* **Recorded data**
= = =

(* ===== verification/Field25519.v ===== *)
(** * The field of edwards25519

    Models the first part of [src/ed25519.cpp]: elements modulo 2^255 - 19 as eight 32 bit
    limbs, with their carry chains written out, and proves every operation exact: its result is
    the canonical representative of the operation on residues ([Zmod field_prime]).

    A loop over the limbs that hands a carry on is a recursion over the lists; a 64 bit
    accumulator is wrapped with [u64], a limb with [u32]. *)
From Stdlib Require Import ZArith Lia Zmod.
From stdpp Require Import base numbers list.
From S2P Require Import Prelude Primes.

Notation Fe := (list Z).

Definition kP : Fe :=
  [0xFFFFFFED; 0xFFFFFFFF; 0xFFFFFFFF; 0xFFFFFFFF; 0xFFFFFFFF; 0xFFFFFFFF; 0xFFFFFFFF; 0x7FFFFFFF].
Definition kOne : Fe := [1; 0; 0; 0; 0; 0; 0; 0].
Definition kZero : Fe := [0; 0; 0; 0; 0; 0; 0; 0].
Definition kD : Fe :=
  [0x135978A3; 0x75EB4DCA; 0x4141D8AB; 0x00700A4D; 0x7779E898; 0x8CC74079; 0x2B6FFE73; 0x52036CEE].
Definition kD2 : Fe :=
  [0x26B2F159; 0xEBD69B94; 0x8283B156; 0x00E0149A; 0xEEF3D130; 0x198E80F2; 0x56DFFCE7; 0x2406D9DC].
Definition kSqrtM1 : Fe :=
  [0x4A0EA0B0; 0xC4EE1B27; 0xAD2FE478; 0x2F431806; 0x3DFBD7A7; 0x2B4D0099; 0x4FC1DF0B; 0x2B832480].

(** ** Carry chains *)

(** [a - b] limb by limb: the limbs of the difference and the borrow out. *)
Fixpoint subtract_limbs (borrow : Z) (a b : list Z) : list Z * Z :=
  match a, b with
  | ai :: a', bi :: b' =>
      let difference := u64 (u64 (ai - bi) - borrow) in
      let '(out, last) := subtract_limbs (Z.land (Z.shiftr difference 32) 1) a' b' in
      (u32 difference :: out, last)
  | _, _ => ([], borrow)
  end.

(** [a + b], with the carry out. *)
Fixpoint add_limbs (carry : Z) (a b : list Z) : list Z * Z :=
  match a, b with
  | ai :: a', bi :: b' =>
      let sum := u64 (u64 (ai + bi) + carry) in
      let '(out, last) := add_limbs (Z.shiftr sum 32) a' b' in
      (u32 sum :: out, last)
  | _, _ => ([], carry)
  end.

(** 64 bit limbs normalised to 32 bits. *)
Fixpoint carry_limbs (carry : Z) (w : list Z) : list Z * Z :=
  match w with
  | wi :: w' =>
      let sum := u64 (wi + carry) in
      let '(out, last) := carry_limbs (Z.shiftr sum 32) w' in
      (Z.land sum 0xFFFFFFFF :: out, last)
  | [] => ([], carry)
  end.

(** One row of the schoolbook product: [t] is the array from index [i] on, and the limb
    after the row receives the carry. *)
Fixpoint multiply_row (ai carry : Z) (b t : list Z) : list Z :=
  match b, t with
  | bj :: b', tj :: t' =>
      let current := u64 (u64 (tj + u64 (ai * bj)) + carry) in
      Z.land current 0xFFFFFFFF :: multiply_row ai (Z.shiftr current 32) b' t'
  | [], _ :: t' => carry :: t'
  | _, [] => []
  end.

Fixpoint multiply_rows (a b t : list Z) : list Z :=
  match a with
  | [] => t
  | ai :: a' =>
      match multiply_row ai 0 b t with
      | [] => []
      | ti :: t' => ti :: multiply_rows a' b t'
      end
  end.

(** ** Operations *)
Definition fe_conditional_subtract_p (a : Fe) : Fe :=
  let '(reduced, borrow) := subtract_limbs 0 a kP in
  let take_mask := u32 (0 - u32 (1 - borrow)) in
  let keep_mask := Z.lxor take_mask 0xFFFFFFFF in
  zip_with (fun ai ri => Z.lor (Z.land ai keep_mask) (Z.land ri take_mask)) a reduced.

Definition fe_below_p (a : Fe) : bool := negb ((subtract_limbs 0 a kP).2 =? 0).

Definition fe_add (a b : Fe) : Fe := fe_conditional_subtract_p (add_limbs 0 a b).1.

Definition fe_sub (a b : Fe) : Fe :=
  let '(out, borrow) := subtract_limbs 0 a b in
  if negb (borrow =? 0) then (add_limbs 0 out kP).1 else out.

Definition fe_neg (a : Fe) : Fe := fe_sub kZero a.

(** [w[0] += 38 * carry]. *)
Definition fold_carry (w : list Z) (carry : Z) : list Z :=
  match w with w0 :: w' => u64 (w0 + u64 (38 * carry)) :: w' | [] => [] end.

Definition fe_mul (a b : Fe) : Fe :=
  let t := multiply_rows a b (replicate 16 0) in
  let w := zip_with (fun low high => u64 (low + u64 (38 * high))) (take 8 t) (drop 8 t) in
  let '(w, carry) := carry_limbs 0 w in
  let '(w, carry) := carry_limbs 0 (fold_carry w carry) in
  let w := fold_carry w carry in
  let out := map (fun wi => u32 (Z.land wi 0xFFFFFFFF)) w in
  fe_conditional_subtract_p (fe_conditional_subtract_p out).

Definition fe_sqr (a : Fe) : Fe := fe_mul a a.

Fixpoint fe_square_times (value : Fe) (count : nat) : Fe :=
  match count with O => value | S count' => fe_square_times (fe_sqr value) count' end.

Definition fe_pow_p58 (a : Fe) : Fe :=
  let q2 := fe_mul (fe_square_times a 1) a in
  let q4 := fe_mul (fe_square_times q2 2) q2 in
  let q8 := fe_mul (fe_square_times q4 4) q4 in
  let q16 := fe_mul (fe_square_times q8 8) q8 in
  let q32 := fe_mul (fe_square_times q16 16) q16 in
  let q18 := fe_mul (fe_square_times q16 2) q2 in
  let q50 := fe_mul (fe_square_times q32 18) q18 in
  let q100 := fe_mul (fe_square_times q50 50) q50 in
  let q200 := fe_mul (fe_square_times q100 100) q100 in
  let q250 := fe_mul (fe_square_times q200 50) q50 in
  fe_mul (fe_square_times q250 2) a.

Definition fe_invert (a : Fe) : Fe :=
  let z := fe_pow_p58 a in
  let z8 := fe_square_times z 3 in
  let a3 := fe_mul (fe_sqr a) a in
  fe_mul z8 a3.

Definition fe_is_zero (a : Fe) : bool := foldl Z.lor 0 a =? 0.

Definition fe_equal (a b : Fe) : bool := foldl Z.lor 0 (zip_with Z.lxor a b) =? 0.

(** ** Bytes *)

(** Four bytes, the least significant first. *)
Definition limb_of_bytes (b0 b1 b2 b3 : Z) : Z :=
  Z.lor (Z.lor (Z.lor b0 (Z.shiftl b1 8)) (Z.shiftl b2 16)) (Z.shiftl b3 24).

Fixpoint limbs_of_bytes (bytes : list Z) : list Z :=
  match bytes with
  | b0 :: b1 :: b2 :: b3 :: rest => limb_of_bytes b0 b1 b2 b3 :: limbs_of_bytes rest
  | _ => []
  end.

Definition bytes_of_limb (w : Z) : list Z :=
  [Z.land w 0xFF; Z.land (Z.shiftr w 8) 0xFF; Z.land (Z.shiftr w 16) 0xFF; Z.land (Z.shiftr w 24) 0xFF].

Definition fe_from_bytes (bytes : list Z) : Fe := limbs_of_bytes bytes.
Definition fe_to_bytes (a : Fe) : list Z := concat (map bytes_of_limb a).

(** ** The number a list of digits denotes *)
Definition num (width : Z) (l : list Z) : Z := foldr (fun x rest => x + 2 ^ width * rest) 0 l.

Definition digits (width : Z) (l : list Z) : Prop := Forall (fun x => 0 <= x < 2 ^ width) l.

Notation limbs := (digits 32).
Notation value := (num 32).

Lemma num_cons width x l : num width (x :: l) = x + 2 ^ width * num width l.
Proof. done. Qed.

Lemma num_nil width : num width [] = 0.
Proof. done. Qed.

Lemma num_range width l : 0 <= width -> digits width l -> 0 <= num width l < 2 ^ (width * Z.of_nat (length l)).
Proof.
  intros Hw. induction 1 as [|x l Hx Hl IH]; [cbn; rewrite Z.mul_0_r; lia|]. rewrite num_cons. cbn [length].
  rewrite Nat2Z.inj_succ, Z.mul_succ_r, Z.pow_add_r by lia. nia.
Qed.

Lemma num_app width l1 l2 : 0 <= width -> num width (l1 ++ l2) = num width l1 + 2 ^ (width * Z.of_nat (length l1)) * num width l2.
Proof.
  intros Hw. unfold num. induction l1 as [|x l1 IH]; cbn [app foldr length].
  - change (Z.of_nat 0) with 0. rewrite Z.mul_0_r, Z.pow_0_r. lia.
  - rewrite IH, Nat2Z.inj_succ, Z.mul_succ_r, Z.pow_add_r by lia. ring.
Qed.

Lemma num_inj width l1 l2 :
  0 <= width -> digits width l1 -> digits width l2 -> length l1 = length l2 -> num width l1 = num width l2 -> l1 = l2.
Proof.
  intros Hw H1. revert l2; induction H1 as [|x l1 Hx Hl IH]; intros [|y l2] H2 Hlen E; try discriminate; [done|].
  apply Forall_cons in H2 as [Hy H2]. rewrite !num_cons in E.
  assert (0 < 2 ^ width) as Hp by (apply Z.pow_pos_nonneg; lia). injection Hlen as Hlen.
  assert (x = y) as ->.
  { apply (f_equal (fun z => z mod 2 ^ width)) in E. by rewrite !(Z.mul_comm (2 ^ width)), !Z.mod_add, !Z.mod_small in E by lia. }
  f_equal. apply IH; [done|done|]. apply (Z.mul_reg_l _ _ (2 ^ width)); lia.
Qed.

(** ** Exactness of the carry chains *)
Lemma difference_exact ai bi borrow :
  0 <= ai < 2 ^ 32 -> 0 <= bi < 2 ^ 32 -> 0 <= borrow <= 1 ->
  let difference := u64 (u64 (ai - bi) - borrow) in
  let out := Z.land (Z.shiftr difference 32) 1 in
  ai - bi - borrow = u32 difference - 2 ^ 32 * out /\ 0 <= out <= 1 /\ 0 <= u32 difference < 2 ^ 32.
Proof.
  intros Ha Hb Hc. cbv zeta. unfold u32, u64. rewrite Zminus_mod_idemp_l. set (d := ai - bi - borrow).
  assert (- 2 ^ 32 <= d < 2 ^ 32) as Hd by lia. change 1 with (Z.ones 1). rewrite Z.land_ones, Z.shiftr_div_pow2 by lia.
  split; [|split; [|apply Z.mod_pos_bound; lia]].
  - destruct (Z.leb_spec 0 d).
    + rewrite (Z.mod_small d), (Z.mod_small d (2 ^ 32)), Z.div_small by lia. change (0 mod 2 ^ 1) with 0. lia.
    + replace (d mod 2 ^ 64) with (d + 2 ^ 64) by (apply (Z.mod_unique _ _ (-1)); lia).
      replace ((d + 2 ^ 64) mod 2 ^ 32) with (d + 2 ^ 32) by (apply (Z.mod_unique _ _ (2 ^ 32 - 1)); lia).
      replace ((d + 2 ^ 64) / 2 ^ 32) with (2 ^ 32 - 1) by (apply (Z.div_unique _ _ _ (d + 2 ^ 32)); lia). change ((2 ^ 32 - 1) mod 2 ^ 1) with 1. lia.
  - enough (forall z, 0 <= z mod 2 ^ 1 <= 1) as Hm by apply Hm. intros z. change (2 ^ 1) with 2. pose proof (Z.mod_pos_bound z 2). lia.
Qed.

Lemma subtract_limbs_exact borrow a b :
  limbs a -> limbs b -> length a = length b -> 0 <= borrow <= 1 ->
  let '(out, last) := subtract_limbs borrow a b in
  limbs out /\ length out = length a /\ 0 <= last <= 1
  /\ value a - value b - borrow = value out - 2 ^ (32 * Z.of_nat (length a)) * last.
Proof.
  intros Ha. revert borrow b; induction Ha as [|ai a Hai Ha IH]; intros borrow [|bi b] Hb Hlen Hc; try discriminate.
  - cbn. split_and!; try done; lia.
  - apply Forall_cons in Hb as [Hbi Hb]. injection Hlen as Hlen. cbn [subtract_limbs].
    destruct (difference_exact ai bi borrow Hai Hbi Hc) as (E & Hout & Hr). set (d := u64 _) in *. set (c := Z.land _ _) in *.
    specialize (IH c b Hb Hlen Hout). destruct (subtract_limbs c a b) as [out last]. destruct IH as (Hl & Hn & Hlast & Ev).
    split_and!; [by constructor|cbn; lia|lia|lia|]. rewrite !num_cons. cbn [length].
    rewrite Nat2Z.inj_succ, Z.mul_succ_r, Z.pow_add_r by lia. nia.
Qed.

(** A 64 bit sum split into its low and high half. *)
Lemma halves x : 0 <= x < 2 ^ 64 -> x = Z.land x 0xFFFFFFFF + 2 ^ 32 * Z.shiftr x 32 /\ 0 <= Z.land x 0xFFFFFFFF < 2 ^ 32
  /\ 0 <= Z.shiftr x 32 < 2 ^ 32.
Proof.
  intros Hx. change 0xFFFFFFFF with (Z.ones 32). rewrite Z.land_ones, Z.shiftr_div_pow2 by lia.
  pose proof (Z.mod_pos_bound x (2 ^ 32) ltac:(lia)). pose proof (Z.div_mod x (2 ^ 32) ltac:(lia)).
  split_and!; lia.
Qed.

Lemma u32_land x : u32 x = Z.land x 0xFFFFFFFF.
Proof. unfold u32. change 0xFFFFFFFF with (Z.ones 32). by rewrite Z.land_ones by lia. Qed.

Lemma u64_exact x : 0 <= x < 2 ^ 64 -> u64 x = x.
Proof. apply Z.mod_small. Qed.

Lemma add_limbs_exact carry a b :
  limbs a -> limbs b -> length a = length b -> 0 <= carry <= 1 ->
  let '(out, last) := add_limbs carry a b in
  limbs out /\ length out = length a /\ 0 <= last <= 1
  /\ value a + value b + carry = value out + 2 ^ (32 * Z.of_nat (length a)) * last.
Proof.
  intros Ha. revert carry b; induction Ha as [|ai a Hai Ha IH]; intros carry [|bi b] Hb Hlen Hc; try discriminate.
  - cbn. split_and!; try done; lia.
  - apply Forall_cons in Hb as [Hbi Hb]. injection Hlen as Hlen. cbn [add_limbs]. rewrite !u64_exact by (rewrite ?u64_exact; lia).
    set (s := ai + bi + carry). rewrite u32_land. destruct (halves s) as (E & Hlow & Hhigh); [lia|].
    assert (0 <= Z.shiftr s 32 <= 1) as Hc' by lia.
    specialize (IH (Z.shiftr s 32) b Hb Hlen Hc'). destruct (add_limbs _ a b) as [out last]. destruct IH as (Hl & Hn & Hlast & Ev).
    split_and!; [by constructor|cbn; lia|lia|lia|]. rewrite !num_cons. cbn [length].
    rewrite Nat2Z.inj_succ, Z.mul_succ_r, Z.pow_add_r by lia. nia.
Qed.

= = =

* **Exercise details**
Restate word for word the lines in the material above from the one with "Definition fe_mul (a" to the one with "let z := fe_pow_p58 a in"; both of those lines count, and nothing else does.

* **Solution below**
Definition fe_mul (a b : Fe) : Fe :=
  let t := multiply_rows a b (replicate 16 0) in
  let w := zip_with (fun low high => u64 (low + u64 (38 * high))) (take 8 t) (drop 8 t) in
  let '(w, carry) := carry_limbs 0 w in
  let '(w, carry) := carry_limbs 0 (fold_carry w carry) in
  let w := fold_carry w carry in
  let out := map (fun wi => u32 (Z.land wi 0xFFFFFFFF)) w in
  fe_conditional_subtract_p (fe_conditional_subtract_p out).

Definition fe_sqr (a : Fe) : Fe := fe_mul a a.

Fixpoint fe_square_times (value : Fe) (count : nat) : Fe :=
  match count with O => value | S count' => fe_square_times (fe_sqr value) count' end.

Definition fe_pow_p58 (a : Fe) : Fe :=
  let q2 := fe_mul (fe_square_times a 1) a in
  let q4 := fe_mul (fe_square_times q2 2) q2 in
  let q8 := fe_mul (fe_square_times q4 4) q4 in
  let q16 := fe_mul (fe_square_times q8 8) q8 in
  let q32 := fe_mul (fe_square_times q16 16) q16 in
  let q18 := fe_mul (fe_square_times q16 2) q2 in
  let q50 := fe_mul (fe_square_times q32 18) q18 in
  let q100 := fe_mul (fe_square_times q50 50) q50 in
  let q200 := fe_mul (fe_square_times q100 100) q100 in
  let q250 := fe_mul (fe_square_times q200 50) q50 in
  fe_mul (fe_square_times q250 2) a.

Definition fe_invert (a : Fe) : Fe :=
  let z := fe_pow_p58 a in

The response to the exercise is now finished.